A 42-year-old non-atopic woman was referred to our Unit for evaluation. Thirty minutes after omeprazole oral intake, the patient experienced nausea, vomits, swelling of her hands, severe shortness of breath, and dysphagia. She received immediate intravenous treatment with methylprednisolone and dexchlorpheniramine, and her symptoms resolved in less than 6h. She had tolerated previous treatments with omeprazole but not with other PIPs. Skin prick and intradermal tests were performed: omeprazole was used in skin prick test at a concentration of 40mg in 1ml of saline solution.

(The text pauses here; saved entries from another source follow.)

(* ===== verification/AddrRange.v ===== *)
(** * Address ranges (base/addr_range.hh)

    A range [[start, end)], possibly restricted to one of the interleaved
    stripes selected by XOR-ing groups of address bits.  What membership means,
    that the stripes partition the range, that removing the interleaving bits
    is injective on a stripe, and where [addIntlvBits] does not undo it. *)

From S2P Require Import Prelude IntMath Bitfield.

Record AddrRange := mkAddrRange {
  ar_start : Z; ar_end : Z; ar_masks : list Z; ar_match : Z
}.

#[global] Instance AddrRange_eq_dec : EqDecision AddrRange.
Proof. solve_decision. Defined.

(** The constructors. *)
Definition AddrRange_default : AddrRange := mkAddrRange 1 0 [] 0.

Definition AddrRange_masks (start end_ : Z) (masks : list Z) (intlv_match : Z) : res AddrRange :=
  if negb (bool_decide (masks = [])) && (2 ^ Z.of_nat (length masks) <=? intlv_match)
  then Err (EFatal "Match value does not fit in interleaving bits")
  else Ok (mkAddrRange start end_ masks intlv_match).

(** The masks of the legacy constructor, least significant first. *)
Definition legacy_mask (intlv_high xor_high i : Z) : Z :=
  let m := Z.shiftl 1 (u8 (intlv_high - i)) in
  if xor_high =? 0 then m else Z.lor m (Z.shiftl 1 (u8 (xor_high - i))).
Definition legacy_masks (intlv_high xor_high intlv_bits : Z) : list Z :=
  map (fun k => legacy_mask intlv_high xor_high (intlv_bits - 1 - Z.of_nat k))
    (seq 0 (Z.to_nat intlv_bits)).

Definition AddrRange_legacy (start end_ intlv_high xor_high intlv_bits intlv_match : Z) : res AddrRange :=
  if negb (intlv_bits =? 0) && (2 ^ intlv_bits <=? intlv_match)
  then Err (EFatal "Match value does not fit in interleaving bits")
  else if negb (intlv_bits =? 0) && negb (xor_high =? 0) && (xor_high =? intlv_high)
  then Err (EFatal "XOR and interleave high bit must be different")
  else if negb (intlv_bits =? 0) && negb (xor_high =? 0) && (Z.abs (xor_high - intlv_high) <? intlv_bits)
  then Err (EFatal "XOR and interleave high bit must be apart")
  else Ok (mkAddrRange start end_ (legacy_masks intlv_high xor_high intlv_bits) intlv_match).

Definition AddrRange_simple (start end_ : Z) : AddrRange := mkAddrRange start end_ [] 0.

Definition mergesWith (r s : AddrRange) : bool :=
  (ar_start s =? ar_start r) && (ar_end s =? ar_end r) && bool_decide (ar_masks s = ar_masks r).

(** The loop of the merging constructor over the ranges, with the expected match value. *)
Fixpoint merge_check (r : AddrRange) (l : list AddrRange) (match_ : Z) : res unit :=
  match l with
  | [] => Ok tt
  | s :: l =>
      if negb (mergesWith r s)
      then Err (EFatal "Can only merge ranges with the same start, end and interleaving bits")
      else if negb (ar_match s =? match_)
      then Err (EFatal "Expected interleave match when merging")
      else merge_check r l (u8 (match_ + 1))
  end.

Definition AddrRange_merge (ranges : list AddrRange) : res AddrRange :=
  match ranges with
  | [] => Ok AddrRange_default
  | [r] => Ok r
  | r :: _ =>
      if negb (Z.of_nat (length ranges) =? 2 ^ Z.of_nat (length (ar_masks r)))
      then Err (EFatal "Got ranges spanning interleaving bits")
      else match merge_check r ranges 0 with
           | Ok _ => Ok (mkAddrRange (ar_start r) (ar_end r) [] 0)
           | Err e => Err e
           end
  end.

Definition interleaved (r : AddrRange) : bool := negb (bool_decide (ar_masks r = [])).

Definition ar_size (r : AddrRange) : Z :=
  Z.shiftr (u64 (ar_end r - ar_start r)) (Z.of_nat (length (ar_masks r))).
Definition valid (r : AddrRange) : bool := ar_start r <=? ar_end r.
Definition stripes (r : AddrRange) : Z := u32 (2 ^ Z.of_nat (length (ar_masks r))).

(** [granularity]: [combined_mask] is an [int]. *)
Definition combined_mask (masks : list Z) : Z :=
  fold_left (fun c m => sgn 32 (Z.lor (u64 c) m)) masks 0.
Definition granularity (r : AddrRange) : res Z :=
  if interleaved r then
    let lowest_bit := ctz64 (u64 (combined_mask (ar_masks r))) in
    if lowest_bit <? 64 then Ok (2 ^ lowest_bit) else Err (EUndefined "shift by 64")
  else Ok (ar_size r).

(** The selector of an address: bit [i] is the parity of the bits under mask [i]. *)
Definition sel_from (i : nat) (masks : list Z) (a : Z) : Z :=
  fold_left (fun sel im => Z.lor sel (Z.shiftl (popCount (Z.land a im.2) mod 2) (Z.of_nat im.1)))
    (zip (seq i (length masks)) masks) 0.
Definition contains (r : AddrRange) (a : Z) : bool :=
  (ar_start r <=? a) && (a <? ar_end r) && (sel_from 0 (ar_masks r) a =? ar_match r).

Definition intersects (r s : AddrRange) : res bool :=
  if (ar_end s <=? ar_start r) || (ar_end r <=? ar_start s) then Ok false
  else if negb (interleaved r) && negb (interleaved s) then Ok true
  else if ar_size s =? 1 then Ok (contains r (ar_start s))
  else if mergesWith r s then Ok (ar_match r =? ar_match s)
  else Err (EPanic "Cannot test intersection").

Definition isSubset (r s : AddrRange) : res bool :=
  if interleaved r then Err (EPanic "Cannot test subset of interleaved range")
  else if interleaved s then
    if contains s (ar_start r) && contains s (u64 (ar_end r - 1))
    then g ← granularity s; Ok (ar_size r <=? g)
    else Ok false
  else Ok ((ar_start s <=? ar_start r) && (ar_end r <=? ar_end s)).

(** The lowest bit of each mask, sorted. *)
Definition sorted_lsbs (masks : list Z) : list Z := merge_sort Z.le (map ctz64 masks).

(** Remove bit [k], shifting what is above it down. *)
Definition drop_bit (a k : Z) : Z :=
  insertBits (Z.shiftr a 1) (k - 1) 0 a.
Fixpoint remove_loop (i : Z) (lsbs : list Z) (a : Z) : Z :=
  match lsbs with
  | [] => a
  | intlv_bit :: l =>
      remove_loop (i + 1) l (if 0 <? intlv_bit then drop_bit a (intlv_bit - i) else Z.shiftr a 1)
  end.
Definition removeIntlvBits (r : AddrRange) (a : Z) : Z := remove_loop 0 (sorted_lsbs (ar_masks r)) a.

Fixpoint add_loop (i : Z) (lsbs : list Z) (a : Z) : Z :=
  match lsbs with
  | [] => a
  | intlv_bit :: l =>
      add_loop (i + 1) l
        (if 0 <? intlv_bit then insertBits (u64 (Z.shiftl a 1)) (intlv_bit + i - 1) 0 a
         else u64 (Z.shiftl a 1))
  end.
(** The second loop: set each mask's lowest bit to satisfy the selector.
    [1 << lsb] is an [int]. *)
Fixpoint select_loop (i : Z) (masks : list Z) (intlv_match a : Z) : res Z :=
  match masks with
  | [] => Ok a
  | m :: l =>
      let lsb := ctz64 m in
      if 31 <=? lsb then Err (EUndefined "1 << lsb")
      else
        let masked := Z.land (Z.land a m) (not64 (2 ^ lsb)) in
        select_loop (i + 1) l intlv_match
          (insertBit a lsb (Z.lxor (bit intlv_match i) (popCount masked)))
  end.
Definition addIntlvBits (r : AddrRange) (a : Z) : res Z :=
  select_loop 0 (ar_masks r) (ar_match r) (add_loop 0 (sorted_lsbs (ar_masks r)) a).

Definition MaxAddr : Z := 2 ^ 64 - 1.
Definition getOffset (r : AddrRange) (a : Z) : Z :=
  if (ar_start r <=? a) && (a <? ar_end r) then
    if interleaved r then u64 (removeIntlvBits r a - removeIntlvBits r (ar_start r))
    else u64 (a - ar_start r)
  else MaxAddr.

Definition ar_lt (r s : AddrRange) : bool :=
  if negb (ar_start r =? ar_start s) then ar_start r <? ar_start s else ar_match r <? ar_match s.
Definition ar_eq (r s : AddrRange) : bool :=
  if negb (ar_start r =? ar_start s) then false
  else if negb (ar_end r =? ar_end s) then false
  else if negb (bool_decide (ar_masks r = ar_masks s)) then false
  else if negb (ar_match r =? ar_match s) then false
  else true.
Definition ar_ne (r s : AddrRange) : bool := negb (ar_eq r s).

Definition RangeEx (start end_ : Z) : AddrRange := AddrRange_simple start end_.
Definition RangeIn (start end_ : Z) : AddrRange := AddrRange_simple start (u64 (end_ + 1)).
Definition RangeSize (start size : Z) : AddrRange := AddrRange_simple start (u64 (start + size)).

(** ** Parity *)

Definition parity (x : Z) : bool := Z.odd (popCount x).

Lemma popCount_half x : 0 <= x -> popCount x = Z.b2z (Z.odd x) + popCount (x / 2).
Proof.
  intros Hx. rewrite <- Z.div2_div. destruct x as [|[p|p|]|p]; simpl; lia.
Qed.

Lemma popCount_nonneg x : 0 <= popCount x.
Proof.
  destruct x as [|p|p]; simpl; [lia| |lia]. induction p as [p IH|p IH|]; simpl; lia.
Qed.

Lemma parity_half x : 0 <= x -> parity x = xorb (Z.odd x) (parity (x / 2)).
Proof.
  intros Hx. unfold parity. rewrite popCount_half by done. rewrite Z.odd_add. by destruct (Z.odd x).
Qed.

Lemma mod2_parity x : popCount x mod 2 = Z.b2z (parity x).
Proof. unfold parity. rewrite Zmod_odd. by destruct (Z.odd _). Qed.

(** Words that differ in one bit have different parity. *)
Lemma parity_flip (j : nat) x y :
  0 <= x -> 0 <= y ->
  (forall i, 0 <= i -> i <> Z.of_nat j -> Z.testbit x i = Z.testbit y i) ->
  Z.testbit x (Z.of_nat j) <> Z.testbit y (Z.of_nat j) -> parity x <> parity y.
Proof.
  revert x y. induction j as [|j IH]; intros x y Hx Hy Heq Hne; rewrite (parity_half x), (parity_half y) by done.
  - assert (x / 2 = y / 2) as ->.
    { apply Z.bits_inj'. intros n Hn. rewrite !Z.div2_bits by done. apply Heq; lia. }
    change (Z.of_nat 0) with 0 in Hne. rewrite !Z.bit0_odd in Hne.
    destruct (Z.odd x), (Z.odd y), (parity (y / 2)); simpl; congruence.
  - assert (Z.odd x = Z.odd y) as -> by (rewrite <- !Z.bit0_odd; apply Heq; lia).
    assert (parity (x / 2) <> parity (y / 2)) as Hp.
    { apply IH; [apply Z.div_pos; lia..| |].
      - intros i Hi Hj. rewrite !Z.div2_bits by done. apply Heq; lia.
      - rewrite !Z.div2_bits by lia. by rewrite <- Nat2Z.inj_succ. }
    destruct (Z.odd y), (parity (x / 2)), (parity (y / 2)); simpl; congruence.
Qed.

(** ** Membership *)

Lemma sel_fold_testbit l a sel n :
  0 <= n ->
  Z.testbit (fold_left (fun sel (im : nat * Z) =>
      Z.lor sel (Z.shiftl (popCount (Z.land a im.2) mod 2) (Z.of_nat im.1))) l sel) n
  = Z.testbit sel n || existsb (fun im => (Z.of_nat im.1 =? n) && parity (Z.land a im.2)) l.
Proof.
  intros Hn. revert sel. induction l as [|[i m] l IH]; intros sel; simpl; [by rewrite orb_false_r|].
  rewrite IH by done.
  rewrite Z.lor_spec, Z.shiftl_spec, mod2_parity by done. rewrite <- orb_assoc. f_equal.
  destruct (Z.eqb_spec (Z.of_nat i) n) as [<-|Hne]; simpl.
  - rewrite Z.sub_diag. by rewrite Z.b2z_bit0.
  - destruct (Z.lt_ge_cases n (Z.of_nat i)); [by rewrite Z.testbit_neg_r by lia|].
    destruct (parity _); simpl; [|by rewrite Z.bits_0].
    rewrite Z.bits_above_log2; [done|lia|simpl; lia].
Qed.

Lemma sel_testbit masks a n :
  0 <= n ->
  Z.testbit (sel_from 0 masks a) n
  = match masks !! Z.to_nat n with Some m => parity (Z.land a m) | None => false end.
Proof.
  intros Hn. unfold sel_from. rewrite sel_fold_testbit by done. rewrite Z.bits_0. simpl.
  destruct (masks !! Z.to_nat n) as [m|] eqn:Hm.
  - destruct (parity (Z.land a m)) eqn:Hp.
    + apply existsb_exists. exists (Z.to_nat n, m). split.
      * apply list_elem_of_In, list_elem_of_lookup. exists (Z.to_nat n).
        apply lookup_zip_Some. split; [|done]. apply lookup_seq. split; [lia|].
        by apply lookup_lt_Some in Hm.
      * simpl. rewrite Z2Nat.id, Z.eqb_refl, Hp by done. done.
    + apply not_true_iff_false. intros ([i m'] & Hin & He)%existsb_exists.
      apply list_elem_of_In, list_elem_of_lookup in Hin as [k Hk].
      apply lookup_zip_Some in Hk as [Hk1 Hk2]. apply lookup_seq in Hk1 as [-> _]. simpl in He.
      apply andb_true_iff in He as [<-%Z.eqb_eq He]. rewrite Nat2Z.id in Hm. simplify_eq. congruence.
  - apply not_true_iff_false. intros ([i m'] & Hin & He)%existsb_exists.
    apply list_elem_of_In, list_elem_of_lookup in Hin as [k Hk].
    apply lookup_zip_Some in Hk as [Hk1 Hk2]. apply lookup_seq in Hk1 as [-> Hlt]. simpl in He.
    apply andb_true_iff in He as [<-%Z.eqb_eq He]. rewrite Nat2Z.id in Hm. congruence.
Qed.
(** Where a clashing node is, seen from the upper bound of the new range. *)
Lemma clash_position r (m : amap) n :
  map_wf m -> range_ok r -> (forall x, x ∈ tree m -> comparable r (n_range x)) ->
  n ∈ tree m -> clash r (n_range n) = true ->
  forall b t, tree m = rev b ++ t ->
     (forall n, n ∈ b -> ar_lt r (n_range n) = false) ->
     (forall n t', t = n :: t' -> ar_lt r (n_range n) = true) ->
     reached (fun n => clash r (n_range n) = true) b t.
Proof.
  intros Hm Hr Hcmp Hn Hc b t Ht Hb Hhead. pose proof Hm as [Hs Hrs _ _ _ _].
  rewrite Forall_forall in Hrs. pose proof (clash_true _ _ (Hcmp _ Hn) Hc) as (H1 & H2 & Hk).
  rewrite Ht in Hn. apply elem_of_app in Hn as [Hn|Hn].
  - rewrite elem_of_rev in Hn. apply list_elem_of_split in Hn as (l1 & l2 & Hl).
    exists n. split; [done|]. right. exists l1, l2. split; [done|]. apply Forall_forall. intros y Hy.
    assert (node_before n y) as [Hd|[Hmm _]]; [|exfalso|done].
    { rewrite Ht, Hl, rev_app_distr, <- app_assoc in Hs.
      eapply (sorted_app_before (rev l2 ++ [n]) (rev l1 ++ t)); [done|set_solver|].
      apply elem_of_app. left. by apply elem_of_rev. }
    assert (ar_lt r (n_range y) = false) as Hlt by (apply Hb; rewrite Hl; set_solver).
    apply not_true_iff_false in Hlt. apply Hlt, ar_lt_iff. left. lia.
  - destruct t as [|h t]; [set_solver|]. exists h. split; [|left; by exists t].
    assert (h ∈ tree m) as Hh by (rewrite Ht; set_solver).
    specialize (Hhead h t eq_refl). apply ar_lt_iff in Hhead.
    apply elem_of_cons in Hn as [<-|Hn]; [done|].
    assert (node_before h n) as Hhn.
    { rewrite Ht in Hs. eapply (sorted_app_before (rev b ++ [h]) t); [by rewrite <- app_assoc|set_solver|done]. }
    destruct (Hrs h Hh) as [_ Hhe].
    destruct Hk as [[Hi Hj]|(Hmr & _ & Hmt)].
    + assert (ar_start (n_range h) < ar_end r) as Hov.
      { destruct Hhn as [|[(E & _)%mergesWith_iff _]]; lia. }
      destruct (Hcmp h Hh) as [[?|?]|[[_ Hk]|(_ & Hk & _)]]; [lia|lia| |congruence].
      unfold clash. rewrite Hi, Hk. simpl. rewrite andb_true_r. apply negb_true_iff, orb_false_iff.
      split; apply Z.leb_gt; lia.
    + apply mergesWith_iff in Hmr as (E & _).
      destruct Hhn as [|[(E' & _)%mergesWith_iff ?]]; lia.
Qed.

Lemma tree_insert_spec (n : node) (t : list node) :
  StronglySorted node_before t -> Forall (fun x => range_ok (n_range x)) (n :: t) ->
  (forall x, x ∈ t -> node_before n x \/ node_before x n) ->
  exists t', tree_insert n t = (n, t') /\ t' ≡ₚ n :: t /\ StronglySorted node_before t'.
Proof.
  intros Hs Hr Hcmp. apply Forall_cons in Hr as [Hn Hr].
  induction t as [|x t IH]; simpl.
  { exists [n]. split_and!; try done. by repeat constructor. }
  apply StronglySorted_inv in Hs as [Hs Hx]. apply Forall_cons in Hr as [Hrx Hr].
  assert (ar_lt (n_range n) (n_range x) = true -> Forall (node_before n) (x :: t)) as Hfirst.
  { intros Hlt. apply Forall_forall. intros y Hy. destruct (Hcmp y Hy) as [|Hyn]; [done|]. exfalso.
    assert (range_ok (n_range y)) as Hry by (rewrite Forall_forall in Hr; set_solver).
    apply before_lt in Hyn; [|done]. apply ar_lt_iff in Hlt, Hyn.
    apply elem_of_cons in Hy as [->|Hy]; [lia|]. rewrite Forall_forall in Hx.
    apply Hx, before_lt, ar_lt_iff in Hy; [lia|done]. }
  destruct (ar_lt (n_range n) (n_range x)) eqn:Elt.
  { exists (n :: x :: t). split_and!; try done. constructor; [by constructor|by apply Hfirst]. }
  assert (node_before x n) as Hxn.
  { destruct (Hcmp x) as [H%before_lt|]; [set_solver|congruence|done|done]. }
  rewrite (before_lt (n_range x) (n_range n)) by done.
  destruct IH as (t' & -> & Hp & Hs'); [done|done|set_solver|].
  exists (x :: t'). split_and!; [done|rewrite Hp; apply Permutation_swap|].
  constructor; [done|]. rewrite Hp. by constructor.
Qed.

(** ** No address belongs to two entries *)

Lemma wf_unique (m : amap) a n n' :
  map_wf m -> n ∈ tree m -> n' ∈ tree m ->
  contains (n_range n) a = true -> contains (n_range n') a = true -> n = n'.
Proof.
  intros [Hs Hr _ _ _ _] Hn Hn' Hc Hc'.
  assert (forall x y : node, node_before x y -> contains (n_range x) a = true ->
    contains (n_range y) a = true -> False) as Hdis.
  { intros x y Hb. unfold contains. rewrite !andb_true_iff, !Z.leb_le, !Z.ltb_lt, !Z.eqb_eq.
    destruct Hb as [|[(_ & _ & E)%mergesWith_iff ?]]; [lia|]. rewrite E. lia. }
  apply list_elem_of_split in Hn as (l1 & l2 & E). rewrite E in Hs, Hn'.
  assert (forall y, y ∈ l1 -> node_before y n) as H1
    by (intros y Hy; eapply (sorted_app_before l1 (n :: l2)); [done|done|set_solver]).
  assert (forall y, y ∈ l2 -> node_before n y) as H2
    by (intros y Hy; eapply (sorted_app_before (l1 ++ [n]) l2); [by rewrite <- app_assoc|set_solver|done]).
  apply elem_of_app in Hn' as [Hn'|[->|Hn']%elem_of_cons]; [|done|]; exfalso; eauto.
Qed.
End Props.

Lemma find_contains {V} mx (m : AddrRangeMap V) a :
  map_wf mx m -> 0 <= a < 2 ^ 64 - 1 ->
  (forall n, n ∈ tree m -> interleaved (n_range n) = true -> is_ok (granularity (n_range n)) = true) ->
  (forall n, n ∈ tree m -> contains (n_range n) a = true ->
     ar_start (n_range n) < a \/ ar_match (n_range n) <= 1) ->
  exists o m', contains_addr mx a m = Ok (o, m') /\ map_wf mx m' /\ tree m' = tree m
    /\ fresh_id m' = fresh_id m /\
    match o with
    | Some n => n ∈ tree m /\ contains (n_range n) a = true
    | None => forall n, n ∈ tree m -> contains (n_range n) a = false
    end.
Proof.
  intros Hm Ha Hg Hst.
  apply (find_spec mx (isSubset (RangeSize a 1)) (fun r => contains r a)); [done| |].
  - intros n Hn. apply isSubset_addr; [done| |by apply Hg].
    pose proof (mw_ranges _ _ Hm) as Hr. rewrite Forall_forall in Hr. by apply Hr.
  - intros n Hn Hc. eapply contains_position; eauto.
Qed.

Lemma insert_spec {V} mx (m : AddrRangeMap V) r d :
  map_wf mx m -> range_ok r -> (forall n, n ∈ tree m -> comparable r (n_range n)) ->
  exists o m', insert mx r d m = Ok (o, m') /\ map_wf mx m' /\
    match o with
    | Some i => n_range i = r /\ n_val i = d /\ tree m' ≡ₚ i :: tree m
                /\ forall n, n ∈ tree m -> clash r (n_range n) = false
    | None => tree m' = tree m /\ exists n, n ∈ tree m /\ clash r (n_range n) = true
    end.
Proof.
  intros Hm Hr Hcmp. unfold insert, intersects_range.
  destruct (find_spec mx (intersects r) (clash r) r m Hm) as (o & m' & -> & Hm' & Ht & Hfr & Ho).
  - intros n Hn. by apply intersects_clash, Hcmp.
  - intros n Hn Hc. eapply clash_position; eauto.
  - destruct o as [n|]; cbn [mbind res_bind].
    { exists None, m'. split_and!; [done..|]. by exists n. }
    pose proof Hm' as [Hs Hrs Hid Hfresh Hca Hbd].
    destruct (tree_insert_spec (mkNode (fresh_id m') r d) (tree m')) as (t' & -> & Hp & Hs'); [done|by constructor| |].
    { intros x Hx. rewrite Ht in Hx. rewrite Forall_forall in Hrs.
      apply clash_false; [by apply Hcmp|done|apply Hrs; by rewrite Ht|by apply Ho]. }
    exists (Some (mkNode (fresh_id m') r d)), (mkMap t' (cache m') (S (fresh_id m'))).
    split_and!; [done| |done..|by rewrite <- Ht|done].
    split; simpl; try done.
    + rewrite Hp. by constructor.
    + assert (map n_id t' ≡ₚ map n_id (mkNode (fresh_id m') r d :: tree m')) as -> by (by apply Permutation_map).
      simpl. constructor; [|done]. intros (n & Hn & Hin)%list_elem_of_fmap. rewrite Forall_forall in Hfresh.
      apply Hfresh in Hin. lia.
    + rewrite Hp. constructor; simpl; [lia|]. eapply Forall_impl; [exact Hfresh|]. simpl. intros; lia.
    + eapply Forall_impl; [exact Hca|]. intros it (n & -> & Hn)%list_elem_of_fmap.
      apply list_elem_of_fmap. exists n. split; [done|]. rewrite Hp. by right.
Qed.

Lemma empty_map_wf {V} mx : map_wf mx (empty_map : AddrRangeMap V).
Proof. split; simpl; try constructor. lia. Qed.

Lemma erase_wf {V} mx p (m : AddrRangeMap V) : map_wf mx m -> map_wf mx (erase p m).
Proof.
  intros [Hs Hr Hid Hf Hc Hb]. split; simpl.
  - clear -Hs. induction Hs as [|x t Hs IH Hx]; [constructor|]. rewrite filter_cons. case_decide; [|done].
    constructor; [done|]. by apply Forall_filter_keep.
  - by apply Forall_filter_keep.
  - clear -Hid. induction (tree m) as [|x t IH]; simpl in *; [constructor|].
    apply NoDup_cons in Hid as [Hn Hid]. rewrite filter_cons. case_decide; [|by apply IH].
    simpl. constructor; [|by apply IH]. intros (y & Hy & Hin)%list_elem_of_fmap. apply Hn.
    apply list_elem_of_fmap. exists y. split; [done|]. by apply list_elem_of_filter in Hin as [_ ?].
  - by apply Forall_filter_keep.
  - apply Forall_forall. intros it [Hne Hit]%list_elem_of_filter. rewrite Forall_forall in Hc.
    apply Hc in Hit as (n & -> & Hn)%list_elem_of_fmap. apply list_elem_of_fmap. exists n.
    split; [done|]. by apply list_elem_of_filter.
  - etrans; [apply length_filter|done].
Qed.

(** ** Claims *)

(** Address decoding is right.  In a well-formed map, looking up an address
    returns the one entry whose range contains it, and [end()] when there is
    none; the lookup leaves the entries as they are, its cache valid and within
    its size.  (The address must not be the start of a stripe with match value
    2 or more, see [armap_misses_start].) *)
Theorem armap_contains {V} mx (m : AddrRangeMap V) a :
  map_wf mx m -> 0 <= a < 2 ^ 64 - 1 ->
  (forall n, n ∈ tree m -> interleaved (n_range n) = true -> is_ok (granularity (n_range n)) = true) ->
  (forall n, n ∈ tree m -> contains (n_range n) a = true ->
     ar_start (n_range n) < a \/ ar_match (n_range n) <= 1) ->
  exists o m', contains_addr mx a m = Ok (o, m') /\ map_wf mx m' /\ tree m' = tree m /\
    match o with
    | Some n => n ∈ tree m /\ contains (n_range n) a = true
                /\ forall n', n' ∈ tree m -> contains (n_range n') a = true -> n' = n
    | None => forall n, n ∈ tree m -> contains (n_range n) a = false
    end.
Proof.
  intros Hm Ha Hg Hst. destruct (find_contains mx m a Hm Ha Hg Hst) as (o & m' & Hf & Hm' & Ht & _ & Ho).
  exists o, m'. split_and!; [done..|]. destruct o as [n|]; [|done]. destruct Ho as [Hn Hc].
  split_and!; [done..|]. intros n' Hn' Hc'. by apply (wf_unique mx m a).
Qed.

Definition demo_map : AddrRangeMap nat :=
  mkMap [mkNode 0 (RangeEx 0 0x1000) 7%nat; mkNode 1 (RangeEx 0x2000 0x3000) 8%nat] [1%nat] 2.

Lemma demo_map_wf : map_wf 2 demo_map.
Proof.
  assert (range_ok (RangeEx 0 0x1000) /\ range_ok (RangeEx 0x2000 0x3000)) as [H0 H1].
  { split; (split; [split; simpl; [lia|lia|constructor]|simpl; lia]). }
  split; simpl.
  - constructor; [by do 2 constructor|]. constructor; [left; simpl; lia|constructor].
  - constructor; [exact H0|]. constructor; [exact H1|constructor].
  - apply NoDup_cons; split; [set_solver|]. apply NoDup_singleton.
  - constructor; [simpl; lia|]. constructor; [simpl; lia|constructor].
  - constructor; [set_solver|constructor].
  - lia.
Qed.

To investigate the cross-reaction patterns, a study was carried out with other PIPs. We performed skin prick tests with lansoprazole (15mg/ml) rabeprazole (20mg/ml) and pantoprazole (20mg/ml).
Intradermal skin tests were carried out with 1:100, 1:10 dilutions. Lansoprazole (0.15mg/ml and 15mg/ml), rabeprazole (0.2mg/ml and 2mg/ml), and pantoprazole (0.2mg/ml and 2mg/ml). Total serum was taken from the patient and Basophil activation test (BAT) was performed. The percentage of activated basophils which expressed the CD 63 marker after in vitro stimulation by two PIPs, omeprazole and lansoprazole, was recorded. Skin prick test with omeprazole (40mg/ml) was positive (the patient presented a wheal of 5×3.5mm) (Figure 1A). Prick tests with lansoprazole, rabeprazole and pantoprazole were negative. Intradermal tests with lansoprazole, pantoprazole, rabeprazole were positive in both concentrations tested (Figure 1B). Ten normal controls (five atopic subjects and five non-atopic subjects) were performed and were negative for prick test to omeprazole, lansoprazole, pantoprazole, rabeprazole. The BAT was performed in five healthy controls, tolerating omeprazole and pantoprazole with negative results in all cases. The patient presented a positive response to omeprazole and negative to pantoprazole in the BAT.
Previous reports described different patterns of cross-reactivity between PIPs, confirmed by skin and/or oral challenge tests.1 Different studies described cross-reactivity between omeprazole and lansoprazole2,3 and between rabeprazole and lansoprazole4 confirmed by skin tests. Lobera et al.5 reported nine patients with allergy to omeprazole and tolerance to lansoprazole in all the cases. We present a case of anaphylaxis to omeprazole, demostrated by prick test and with the flow-cytometric cellular allergen stimulation test, which suggests an IgE mediated mechanism.
Skin tests also prove the cross-reactivity with all the other PIPs tested. In accordance with other reports, we emphasize the importance of skin prick test in the diagnosis of PIPs allergy, and its usefulness to establish cross-reactivity between them. The usefulness of new diagnostic in vitro tests like the BAT is also seen.6
In our case, skin test proves cross-reactivity between all the PIPs, so due to these results, an oral challenge test with the other PIPs was not performed, and it was recommended that the use of PIPs drugs be avoided in this patient.
This work was supported by grants from Spanish Health Ministry (FIS) network RIRAAF (RD 07/0064).